When given in a warm environment MDMA (3,4-methylenedioxymethamphetamine, ecstasy) causes hyperthermia by increasing interscapular brown adipose tissue (iBAT) heat production and decreasing heat loss via cutaneous vasoconstriction. When given in a cold environment, however, MDMA causes hypothermia by an unknown mechanism. This paper addresses these mechanisms and in addition examines whether antagonists at 5-HT1A and D2 receptors reduce the hypothermic action of MDMA. Male Sprague–Dawley rats instrumented with a Doppler probe for measuring tail blood flow, and probes for measuring core and iBAT temperatures, were placed in a temperature-controlled chamber. The chamber temperature was reduced to 10 °C and vehicle (0.5 ml Ringer), the 5-HT1A antagonist WAY 100635 (0.5 mg/kg), the D2 antagonist spiperone (20 μg/kg), or the combination of Way 100635 and spiperone were injected s.c.
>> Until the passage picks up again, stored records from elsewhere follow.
(** C7, as the code has it. The tree has the branches of the inputs, of the
    nodes, of the initializers and of the outputs, in this order, the branch
    of the initializers being there only when the graph has an initializer:
    four branches then, three otherwise. The nodes branch has one group for
    each operator type, the groups in strictly ascending order of operator
    type, and each group lists the nodes of its type in the order of
    [graph.node]; without nodes the branch is there and empty. Every branch
    has one leaf for each entity, in the original order. The function is
    total. *)
Theorem structure_tree_branches (g : GraphProto) :
  let ops := sorted_strings (first_occurrences (map op_type (node g))) in
  update_structure_tree g
  = [ TreeItem "[IN] 输入" None (map (tensor_item InputTensor) (input g));
      TreeItem "[OP] 节点" None
        (map (fun op => group_item op (nodes_of_type op (node g))) ops) ]
    ++ match initializer g with
       | [] => []
       | inits =>
           [TreeItem "[W] 初始值 (权重)" None (map initializer_item inits)]
       end
    ++ [ TreeItem "[OUT] 输出" None (map (tensor_item OutputTensor) (output g)) ]
  /\ StronglySorted str_lt ops
  /\ Permutation ops (first_occurrences (map op_type (node g)))
  /\ length (update_structure_tree g)
     = match initializer g with [] => 3%nat | _ => 4%nat end
  /\ (forall name ins outs inits,
        nth_error
          (update_structure_tree
             {| graph_name := name; node := []; input := ins; output := outs;
                initializer := inits |}) 1
        = Some (TreeItem "[OP] 节点" None [])).
Proof.
  intros ops. split; [|split; [|split; [|split]]].
  - unfold update_structure_tree. rewrite op_groups_keys. fold ops.
    do 4 f_equal. apply map_ext. intros op. now rewrite op_groups_get.
  - apply sorted_strings_strict, first_occurrences_NoDup.
  - apply sort_stable_perm.
  - unfold update_structure_tree. now destruct (initializer g).
  - reflexivity.
Qed.

(** C7 fails as stated. A graph without initializers has three top-level
    branches: the branch of the initializers is not there. *)
Lemma no_initializers_no_branch :
  initializer example_graph = []
  /\ map item_text (update_structure_tree example_graph)
     = ["[IN] 输入"; "[OP] 节点"; "[OUT] 输出"]
  /\ length (update_structure_tree example_graph) = 3%nat
  /\ length (update_structure_tree example_graph) <> 4%nat.
Proof. repeat split. discriminate. Qed.

(* ================================================================= *)
(** ** Further properties of import and export *)


Lemma expected_props_idem mode (d : pydict string) props :
  expected_props mode d (expected_props mode d props)
  = expected_props mode d props.
Proof.
  destruct mode; simpl; [|reflexivity].
  rewrite List.filter_app, filter_idem.
  rewrite (filter_none (untouched d) (map entry_of d)); [now rewrite app_nil_r|].
  eapply List.Forall_impl; [|apply entries_touched].
  intros p Hp. unfold untouched. now rewrite Hp.
Qed.

(** Importing the same metadata file a second time, into the model the
    first import wrote, changes nothing: the model written is the same, in
    merge mode as in replace mode. The first output must not be the metadata
    file itself, and the model it holds must be one the checker accepts. *)
Theorem import_twice_is_import_once {L : Onnx}
    (model_path metadata_file out1 out2 : string) (mode : Mode)
    (st : State) (doc : ModelProto) (content : string) :
  read_model model_path st = Some doc ->
  check_model doc = true ->
  read_text metadata_file st = Some content ->
  out1 <> metadata_file ->
  writable out1 st = true ->
  writable out2 st = true ->
  check_model
    (with_metadata_props doc
       (expected_props mode
          (parse_metadata (iter_lines (universal_newlines content)))
          (metadata_props doc))) = true ->
  exists rep1 st1 rep2 st2,
    import_metadata model_path metadata_file out1 mode st
    = (0%Z, Some rep1, st1)
    /\ import_metadata out1 metadata_file out2 mode st1
       = (0%Z, Some rep2, st2)
    /\ files st2 !! out2 = files st1 !! out1.
Proof.
  intros Hm Hc Ht Hne Hw1 Hw2 Hc'. eexists _, _, _, _.
  split; [apply (import_metadata_run _ _ _ _ _ doc content Hm Hc Ht Hw1)|].
  split.
  - eapply import_metadata_run.
    + apply read_model_saved.
    + exact Hc'.
    + rewrite read_text_with_file_ne by congruence. exact Ht.
    + exact Hw2.
  - unfold with_file. cbn [files]. rewrite !lookup_insert_eq. do 2 f_equal.
    cbn [metadata_props with_metadata_props].
    rewrite expected_props_idem. reflexivity.
Qed.

Lemma import_twice_is_import_once_witness :
  read_model (L := plain_onnx) "model.onnx" scenario_state = Some scenario_model
  /\ check_model (L := plain_onnx) scenario_model = true
  /\ read_text (L := plain_onnx) "meta.txt" scenario_state = Some scenario_text
  /\ "a.onnx" <> "meta.txt"
  /\ writable "a.onnx" scenario_state = true
  /\ writable "b.onnx" scenario_state = true
  /\ check_model (L := plain_onnx)
       (with_metadata_props scenario_model
          (expected_props Merge
             (parse_metadata (iter_lines (universal_newlines scenario_text)))
             (metadata_props scenario_model))) = true
  /\ exists rep1 st1 rep2 st2,
       import_metadata (L := plain_onnx)
         "model.onnx" "meta.txt" "a.onnx" Merge scenario_state
       = (0%Z, Some rep1, st1)
       /\ import_metadata (L := plain_onnx)
            "a.onnx" "meta.txt" "b.onnx" Merge st1
          = (0%Z, Some rep2, st2)
       /\ files st2 !! "b.onnx" = files st1 !! "a.onnx".
Proof.
  split; [reflexivity|]. split; [reflexivity|]. split; [reflexivity|].
  split; [discriminate|]. split; [reflexivity|]. split; [reflexivity|].
  split; [reflexivity|].
  apply (import_twice_is_import_once (L := plain_onnx)
           "model.onnx" "meta.txt" "a.onnx" "b.onnx"
           Merge scenario_state scenario_model scenario_text);
    reflexivity || discriminate.
Defined.

Lemma parse_without_records lines :
  records_of lines = [] -> parse_metadata lines = [].
Proof.
  intros H. unfold parse_metadata, read_lines.
  rewrite read_lines_dict, H. reflexivity.
Qed.

Lemma with_own_metadata_props doc :
  with_metadata_props doc (metadata_props doc) = doc.
Proof. now destruct doc. Qed.

(** A metadata file without a single valid record (only empty lines and
    lines without a tab) is not an error: replace mode then writes the model
    with no metadata at all, merge mode writes the model as it was. *)
Theorem import_without_records {L : Onnx}
    (model_path metadata_file output_path : string) (mode : Mode)
    (st : State) (doc : ModelProto) (content : string) :
  read_model model_path st = Some doc ->
  check_model doc = true ->
  read_text metadata_file st = Some content ->
  writable output_path st = true ->
  records_of (iter_lines (universal_newlines content)) = [] ->
  exists rep st',
    import_metadata model_path metadata_file output_path mode st
    = (0%Z, Some rep, st')
    /\ files st' !! output_path
       = Some (ModelFile (match mode with
                          | Merge => doc
                          | Replace => with_metadata_props doc []
                          end)).
Proof.
  intros Hm Hc Ht Hw Hr. eexists _, _.
  split; [apply (import_metadata_run _ _ _ _ _ doc content Hm Hc Ht Hw)|].
  unfold with_file. cbn [files]. rewrite lookup_insert_eq. do 2 f_equal.
  rewrite (parse_without_records _ Hr).
  destruct mode; simpl; [|reflexivity].
  rewrite app_nil_r, filter_all; [apply with_own_metadata_props|].
  apply List.Forall_forall. reflexivity.
Qed.

Lemma import_without_records_witness :
  let content := String LF ("no tab here" +:+ String LF "") in
  let st := {| files := {["model.onnx" := ModelFile scenario_model;
                          "meta.txt" := TextFile content]};
               unwritable := ∅;
               heap := ∅ |} in
  read_model (L := plain_onnx) "model.onnx" st = Some scenario_model
  /\ check_model (L := plain_onnx) scenario_model = true
  /\ read_text (L := plain_onnx) "meta.txt" st = Some content
  /\ writable "out.onnx" st = true
  /\ records_of (iter_lines (universal_newlines content)) = []
  /\ exists rep st',
       import_metadata (L := plain_onnx)
         "model.onnx" "meta.txt" "out.onnx" Replace st
       = (0%Z, Some rep, st')
       /\ files st' !! "out.onnx"
          = Some (ModelFile (with_metadata_props scenario_model [])).
Proof.
  intros content st.
  split; [reflexivity|]. split; [reflexivity|]. split; [reflexivity|].
  split; [reflexivity|]. split; [reflexivity|].
  apply (import_without_records (L := plain_onnx)
           "model.onnx" "meta.txt" "out.onnx" Replace st
           scenario_model content);
    reflexivity.
Defined.

(** No line of the metadata file is lost without notice: every line is
    empty, or gives a record, or is reported as skipped. *)
Theorem every_line_accounted_for (lines : list string) :
  length lines
  = (length (blank_lines lines) + length (records_of lines)
     + length (skipped (read_lines lines)))%nat.
Proof.
  unfold read_lines. rewrite read_lines_skipped. simpl.
  unfold blank_lines, records_of, malformed_of.
  induction lines as [|raw lines IH]; [reflexivity|].
  cbn [List.filter map flat_map length]. rewrite length_app, IH.
  unfold record_of. rewrite str_after_contains.
  destruct (is_empty (rstrip LF raw)); cbn [negb andb length]; [lia|].
  destruct (str_after TAB (rstrip LF raw)); cbn [negb andb length]; lia.
Qed.
(** * Healthcare chatbot front-ends: a shallow embedding

    Two Python front-ends ([app_gradio.py], [app_streamlit.py]) talk to a
    prediction service over HTTP.  This development embeds their helper
    functions and event handlers and proves what they do.

    Python values are modelled as follows.
    - [str] is a sequence of Unicode code points ([pystr]); literals of the
      source are written as UTF-8 text and decoded by [py].
    - JSON documents (what [r.json()] returns) are the inductive [json];
      a [dict] is an association list in insertion order, with unique keys.
    - An exception is a record with its class name, which of
      [requests.exceptions.RequestException], [Exception] and
      [BaseException] it derives from, and its [str()].
    - The network, the clock and [st.session_state] are the only effects;
      code that uses them is written in the small monad [prog] and
      interpreted against a [world].  Within one run of a handler the
      backend answers as a function of the request; two runs may face two
      worlds.
    - [requests] is taken as of version 2.27 or later, where a body on
      which the decoder raises [JSONDecodeError] makes [r.json()] raise a
      [RequestException]; any other exception of the decoder passes
      through [r.json()] unchanged.
    - The types pandas picks for the columns of a frame, and whether the
      installed [gr.Chatbot] takes [(user, bot)] pairs, are parameters:
      what is proved holds for each of their values.
    - [top_k] is an [int] (the slider's value), so [int(top_k)] is the
      identity.
    - What the Streamlit script displays is the list of the calls it makes
      to Streamlit, in order ([StreamlitView]); the Gradio page is the
      record of its component values, stepped by its events. *)

From Stdlib Require Import List NArith ZArith Bool Ascii String Lia Floats.
From Stdlib Require Import Numbers.DecimalString.
Import ListNotations.
Open Scope list_scope.
(** X28: losing the hand hands the camera back: after a callback without a hand
    on a running tracker the scene is told that no gesture is active, the
    stored hand rotation is kept, and the next frame leaves the camera
    where it is. *)
Theorem hand_loss_releases_camera (refs : HandTracker.Refs) (app : AppState)
  (lost : HandTracker.Results) (time : Z) (handRotation : Rotation)
  (rig : Camera.Rig) (fuel : nat)
  (Hactive : HandTracker.active refs = true)
  (Hlost : HandTracker.multiHandLandmarks lost = None
           \/ HandTracker.multiHandLandmarks lost = Some []) :
  let app' := snd (callback lost time (refs, app)) in
  AppView.isGestureActive app' = false
  /\ AppView.handRotationAfter app None handRotation = handRotation
  /\ exists rig',
      Camera.useFrame fuel (AppView.isGestureActive app') handRotation rig
      = Some rig'
      /\ Camera.position rig' = Camera.position rig.
Proof.
  intros app'.
  assert (E : AppView.isGestureActive app' = false).
  { subst app'. unfold callback. simpl fst.
    rewrite (no_hand_reset refs lost time Hactive Hlost). simpl.
    unfold AppView.isGestureActive, App.handleGestureUpdate.
    destruct (useGestures app) eqn:G; simpl; [|now rewrite G].
    now rewrite andb_false_r. }
  split; [exact E|]. split.
  - unfold AppView.handRotationAfter. destruct (negb (useGestures app)); reflexivity.
  - rewrite E. eexists. split; reflexivity.
Qed.

Lemma hand_loss_releases_camera_witness :
  AppView.isGestureActive
    (snd (callback (HandTracker.mkResults None) 2000
            (trackingRefs, galleryOfTen))) = false.
Proof.
  apply (hand_loss_releases_camera trackingRefs galleryOfTen
           (HandTracker.mkResults None) 2000 (mkRotation 0 0)
           Camera.initialRig 0 eq_refl (or_introl eq_refl)).
Defined.

End View.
Thirty minutes later the antagonists were injected again along with MDMA (10 mg/kg) or vehicle. MDMA reduced core body temperature by preventing cold-elicited iBAT thermogenesis and by transiently reversing cold-elicited cutaneous vasoconstriction. Pretreatment with WAY 100635 prevented MDMA induced increases in tail blood flow, and briefly attenuated MDMA's effects on iBAT and core temperature. While spiperone alone failed to affect any of the parameters, the combination of spiperone and WAY 100635 decreased MDMA-mediated hypothermia by attenuating both the effects on tail blood flow and iBAT thermogenesis. MDMA's prevention of cold-induced iBAT thermogenesis appears to have a central origin as it rapidly reverses cold-induced increases in iBAT sympathetic nerve discharge in anesthetized rats. Our results demonstrate that MDMA in a cold environment reduces core body temperature by inhibiting iBAT thermogenesis and tail artery vasoconstriction and suggest that mechanisms by which this occurs include the activation of 5-HT1A and dopamine D2 receptors.